If you run a mainstream distribution of Linux on a desktop computer, there’s a good chance security researcher Chris Evans can hijack it when you do nothing more than open or even browse a specially crafted music file. And in the event you’re running Chrome on the just-released Fedora 25, his code-execution attack works as a classic drive-by.
The zero-day exploits, which Evans published on Tuesday, are the latest to challenge the popular conceit that Linux, at least in its desktop form, is more immune to the types of attacks that have felled Windows computers for more than a decade and have increasingly snared Macs in recent years.
While Evans’ attacks won’t work on most Linux servers, they will reliably compromise most desktop versions of Linux, which employees at Google, Facebook, and other security conscious companies often use in an attempt to avoid the pitfalls of Windows and Mac OS X. Three weeks ago, Evans released a separate Linux zero-day that had similarly dire consequences.

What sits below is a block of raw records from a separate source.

Lemma findall_document (d : Document) (k : str) :
  wf_document d = true -> good_key k = true ->
  Field.findall k (document_body d ++ [c_nl])
  = flat_map (found_in k) (sections_of d).
Proof.
  intros H Hk. rewrite findall_app, findall_nil, app_nil_r.
  unfold document_body. rewrite findall_join.
  apply findall_attached; [exact Hk | apply wf_document_sections, H|].
  apply section_good.
Qed.

Lemma join_head (sep p : str) (rest : list str) :
  exists r, join sep (p :: rest) = p ++ r.
Proof.
  destruct rest as [|q rest].
  - exists []. symmetry. apply app_nil_r.
  - exists (sep ++ join sep (q :: rest)). reflexivity.
Qed.

Lemma section_text_head (name : string) (f : Field) (S : schema) (o : obj) :
  clean (type f) (getattr o name) = true ->
  populated (getattr o name) = true ->
  exists Q, section_text ((name, f) :: S) o = key f ++ Q.
Proof.
  intros Hc Hp.
  destruct (clean_codec _ _ Hc) as (enc & He & _ & _ & _ & Hn).
  unfold section_text, section_lines. cbn [map fst snd].
  unfold encoded at 1. rewrite He. unfold field_line at 1.
  assert (Hne : nonempty enc = true).
  { destruct enc; [|reflexivity]. rewrite (proj1 Hn eq_refl) in Hp.
    discriminate. }
  rewrite Hne, andb_false_r. cbn [filter].
  replace (nonempty (key f ++ c_eq :: enc)) with true
    by (destruct (key f); reflexivity).
  destruct (join_head [c_nl] (key f ++ c_eq :: enc)
              (filter nonempty
                 (map (fun nf => field_line (snd nf)
                                   (encoded (snd nf) (getattr o (fst nf))))
                      S))) as (r & ->).
  exists ((c_eq :: enc) ++ r). rewrite <- app_assoc. reflexivity.
Qed.

Lemma Document_Schema_shape :
  Document.Schema
  = ("document_type"%string, mkField Document.tag_open NONE TEXT)
      :: tl Document.Schema.
Proof. vm_compute. reflexivity. Qed.

Lemma section_text_head' (name : string) (f : Field) (S : schema) (o : obj)
  (k : str) :
  key f = k ->
  clean (type f) (getattr o name) = true ->
  populated (getattr o name) = true ->
  exists Q, section_text ((name, f) :: S) o = k ++ Q.
Proof. intros <-. apply section_text_head. Qed.

Lemma first_clean (name : string) (f : Field) (S : schema) (o : obj) :
  wf_section ((name, f) :: S) o = true -> clean (type f) (getattr o name) = true.
Proof.
  unfold wf_section. cbn [forallb fst snd]. intros H.
  apply andb_true_iff in H as [H _]. exact H.
Qed.

Lemma first_populated (name : string) (f : Field) (S : schema) (o : obj) :
  forallb (fun nf => populated (getattr o (fst nf))) ((name, f) :: S) = true ->
  populated (getattr o name) = true.
Proof.
  cbn [forallb fst snd]. intros H.
  apply andb_true_iff in H as [H _]. exact H.
Qed.

Lemma content_head (o : obj) :
  wf_section Document.Schema o = true ->
  forallb (fun nf => populated (getattr o (fst nf))) Document.Schema = true ->
  exists Q, section_text Document.Schema o = Document.tag_open ++ Q.
Proof.
  rewrite Document_Schema_shape.
  generalize (tl Document.Schema). intros S0 Hc Hp.
  apply section_text_head'.
  - reflexivity.
  - exact (@first_clean _ _ _ _ Hc).
  - exact (@first_populated _ _ _ _ Hp).
Qed.

Lemma body_cons (d : Document) :
  document_body d
  = join [c_nl] (section_text Document.Schema (attrs d)
                 :: attached_texts (Document.subsections d)).
Proof. reflexivity. Qed.

Lemma wf_document_parts (d : Document) :
  wf_document d = true ->
  wf_section Document.Schema (attrs d) = true
  /\ forallb (fun nf => populated (getattr (attrs d) (fst nf)))
       Document.Schema = true
  /\ forallb wf_attached (Document.subsections d) = true.
Proof.
  unfold wf_document. intros H.
  apply andb_true_iff in H as [H Hs]. apply andb_true_iff in H as [Hc Hp].
  auto.
Qed.

Lemma document_body_head (d : Document) :
  wf_document d = true ->
  exists Q, document_body d = Document.tag_open ++ Q.
Proof.
  intros H. apply wf_document_parts in H as (Hc & Hp & _).
  rewrite body_cons.
  destruct (content_head _ Hc Hp) as (Q & ->).
  destruct (join_head [c_nl] (Document.tag_open ++ Q)
              (attached_texts (Document.subsections d))) as (r & ->).
  exists (Q ++ r). rewrite <- app_assoc. reflexivity.
Qed.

“I like to prove that vulnerabilities are not just theoretical—that they are actually exploitable to cause real problems,” Evans told Ars when explaining why he developed—and released—an exploit for fully patched systems. “Unfortunately, there’s still the occasional vulnerability disclosure that is met with skepticism about exploitability. I’m helping to stamp that out.”
Like Evans’ previous Linux zero-day, the proof-of-concept attacks released Tuesday exploit a memory-corruption vulnerability closely tied to GStreamer, a media framework that by default ships with many mainstream Linux distributions. This time, the exploit takes aim at a flaw in a software library alternately known as Game Music Emu and libgme, which is used to emulate music from game consoles. The two audio files are encoded in the SPC music format used in the Super Nintendo Entertainment System console from the 1990s. Both take aim at a heap overflow bug contained in code that emulates the console’s Sony SPC700 processor. By changing the .spc extension to .flac and .mp3, GSteamer and Game Music Emu automatically open them.
The exploit ending in .flac works as a drive-by attack when a Fedora 25 user visits a booby-trapped webpage. With nothing more than a click required, the file will open the desktop calculator. With modification, it could load any code an attacker chooses and execute it with the same system privileges afforded to the user. While users typically don’t have the same unfettered system privileges granted to root, the ones they do have are plenty powerful. Such an exploit can, for instance, read and steal all the user’s most personal data, including documents, pictures, e-mail, and chat transcripts. It could also steal the user’s browser cookies and sessions for Gmail, Facebook, Twitter, and other sites. It could additionally persist across reboots, although not as stealthily as a root exploit. And as is growing increasingly common, it could be combined with a local root privilege exploit to gain full system rights. Here’s a video of it in action:
The exploit ending in .mp3 works when a user either views a folder containing the poisoned music file or clicks on it. It could also be modified to run code of the attacker’s choice. Here’s a video of it working on Ubuntu 16.04 LTS, but it will also work equally well on Fedora and most likely other Linux distributions Evans hasn’t tested.
Prime candidates for exploitation
On just about any operating system, the parsing of media files is fraught with a complexity that makes them prime candidates for exploitation. And that’s why media players developed by security-conscious coders take pains to put untrusted content downloaded from the Internet inside security sandboxes, where they can’t get access to sensitive operating system resources. Remarkably, that’s not what Evans found in this case. Game Music Emu doesn’t sandbox the malicious audio files, and neither does GStreamer, the GNOME desktop video player, video thumbnailer, and media file indexing software used by Fedora and Ubuntu.
“You could argue that it’s the responsibility of these applications to implement sandboxing themselves,” Evans told Ars. “Or you could argue that since media file parsing is known to be dangerous, that the GStreamer library should provide an API that fundamentally provides sandboxed media parsing primitives. It’s an interesting discussion, for sure.”
While Chrome does a good job sandboxing its built-in media players, it too provides no help here.
For anyone who’s versed in software development or security engineering, Tuesday’s post offers a spectacularly deep dive into the mechanics of exploiting what at first blush appeared to be a non-exploitable flaw. The larger message coming out of Evans’ recent work—which has already inspired the development of at least one other serious code-execution exploit—is that at the very least, desktop Linux is no more immune than Windows and OS X to catastrophic exploits. And given the past decade of top-flight security talent Microsoft and Apple have hired to lock down their OSes, it’s arguable that key parts of desktop Linux are less hardened. To think otherwise may not be just wrong, it could be dangerous as well.